TALAPRO-2: Final OS After First-Line Treatment for Patients With mCRPC

Talazoparib plus enzalutamide (tala/enza) demonstrated a statistically significant and clinically meaningful improvement in overall survival (OS) compared with standard-of-care enza alone as a first-line treatment in patients with metastatic castration-resistant prostate cancer (mCRPC) unselected for homologous recombination repair (HRR) gene alterations, according to the latest data presented on the TALAPRO-2 study.

Neeraj Agarwal, MD, FASCO, of the Huntsman Cancer Institute at the University of Utah, presented the final OS data as a late-breaking abstract at the 2025 American Society of Clinical Oncology Genitourinary Cancers Symposium.

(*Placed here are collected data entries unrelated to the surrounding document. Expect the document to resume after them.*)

(** The bytes of the file after [append_block]. *)
Lemma grown_bytes s' d' fbn x k :
  grown s' d' fbn x -> fbn = nb \/ fbn + 1 = nb -> 0 <= k < (fbn + 1) * BSIZE ->
  file_byte (view s') (inode_of d') k = default 0 (c !! Z.to_nat k).
Proof using Himg Hok.
  intros G Hf Hk. assert (0 <= k / BSIZE < fbn + 1) as Hkb.
  { split; [apply Z.div_pos; [lia|done]|apply Z.div_lt_upper_bound; [done|lia]]. }
  unfold file_byte. destruct (grown_range _ _ _ _ G Hf _ Hkb) as [_ [[L E]|(L & Hfn & E & N)]].
  - rewrite E, (gr_data _ _ _ _ G) by lia. apply (fo_bytes _ _ _ _ Hok k).
    change BSIZE with 1024 in *. pose proof (Z.div_mod k 1024 ltac:(lia)). pose proof (Z.mod_pos_bound k 1024 ltac:(lia)). lia.
  - rewrite E. destruct (gr_new _ _ _ _ G Hfn) as [_ ->]. unfold zero_block.
    pose proof (Z.mod_pos_bound k BSIZE eq_refl). rewrite lookup_total_replicate_2 by lia.
    rewrite lookup_ge_None_2; [done|]. pose proof (nblk_bounds (size_of c) ltac:(unfold size_of; lia)) as Hb.
    unfold size_of in *. change BSIZE with 1024 in *. pose proof (Z.div_mod k 1024 ltac:(lia)). lia.
Qed.
End Append.

(** ** The loop *)

(** The file [d] with content [c] became [d'] with content [c']; nothing but its
    own blocks and new ones changed. *)
Record appended (s s' : mkstate) (d d' : dinode) (c c' : list Z) : Prop := {
  ap_img : img_ok s';
  ap_inode : mk_freeinode s' = mk_freeinode s;
  ap_fb : mk_freeblock s' = mk_freeblock s + cost (nblk (size_of c')) - cost (nblk (size_of c));
  ap_grow : mk_freeblock s <= mk_freeblock s';
  ap_same : (d_type d', d_major d', d_minor d', d_nlink d', d_size d') = (d_type d, d_major d, d_minor d, d_nlink d, d_size d);
  ap_ok : file_ok (view s') (mk_freeblock s') d' c';
  ap_frame : forall y, y < mk_freeblock s -> ~ owns (view s) d c y -> view s' y = view s y;
  ap_owns : forall y, owns (view s') d' c' y -> owns (view s) d c y \/ mk_freeblock s <= y }.

Lemma appended_refl s d c : img_ok s -> file_ok (view s) (mk_freeblock s) d c -> appended s s d d c c.
Proof. intros H1 H2. split; try done; [lia..|]. by left. Qed.
Lemma appended_trans s1 s2 s3 d1 d2 d3 c1 c2 c3 :
  appended s1 s2 d1 d2 c1 c2 -> appended s2 s3 d2 d3 c2 c3 -> appended s1 s3 d1 d3 c1 c3.
Proof.
  intros [A1 A2 A3 A4 A5 A6 A7 A8] [B1 B2 B3 B4 B5 B6 B7 B8]. split; try done; try lia; try congruence.
  - intros y Hy Ho. rewrite B7; [by apply A7|lia|]. intros Hy'. apply A8 in Hy' as [?|?]; [done|lia].
  - intros y Hy. apply B8 in Hy as [Hy|Hy]; [by apply A8|right; lia].
Qed.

The phase III TALAPRO-2 study initially met its primary endpoint, showing improved radiographic progression-free survival (rPFS) for tala/enza versus placebo plus enza as a first-line treatment for patients with mCRPC unselected for HRR gene alterations. In cohort 1, patients were randomized (1:1) to receive enza (160 mg) plus either tala (0.5 mg or 0.35 mg if moderate renal impairment was present) or placebo once daily. Patients were stratified by prior abiraterone or docetaxel treatment for castration-sensitive prostate cancer and HRR gene alteration status. Among the key eligibility criteria were asymptomatic or mildly symptomatic mCRPC, Eastern Cooperative Oncology Group performance status of ≤1, ongoing androgen deprivation therapy, and no prior life-prolonging therapy for CRPC.

For statistical significance at the final OS analysis, researchers noted that the stratified log-rank 2-sided P value needed to be ≤.022 using a group sequential design with O’Brien-Fleming spending function.

At the data cutoff of September 3, 2024, 52% of patients in the tala/enza arm and 60% of the patients in the placebo plus enza arm had died. The median follow-up was 52.5 months and 53.0 months, respectively.

The hazard ratio (HR) for OS was 0.796 (95% CI, 0.661-0.958; 2-sided P=.0155). The median OS was 45.8 months versus 37.0 months, respectively. In prespecified subgroup analyses, tala/enza led to more favorable OS in patients who were HRR deficient (n=169; HR, 0.549; 95% CI, 0.364-0.826; P=.0035) or HRR–non-deficient/unknown (n=636; HR, 0.878; 95% CI, 0.713-1.080; P=.218).

In exploratory analyses of patients with results available for both circulating tumor DNA and tumor tissue, Dr. Agarwal and colleagues found that OS favored tala/enza in patients without BRCA1/2 alterations (n=439; HR, 0.749; 95% CI, 0.582-0.963; P=.024) and in patients without HRR alterations (n=314; HR, 0.782; 95% CI, 0.582–1.050; P=.101).

Furthermore, they reported that the updated rPFS data also favored tala/enza (HR, 0.667; 95% CI, 0.551-0.807; P<.0001). The median rPFS was 33.1 months versus 19.5 months for patients in the placebo-plus-enza arm, respectively.

“Tala/enza demonstrated a statistically significant and clinically meaningful improvement in OS versus standard-of-care enza as first-line treatment in patients with mCRPC unselected for HRR gene alterations,” Dr. Agarwal and colleagues concluded, adding that “rPFS continues to favor tala/enza.”

No new safety signals were identified in this updated analysis, they noted.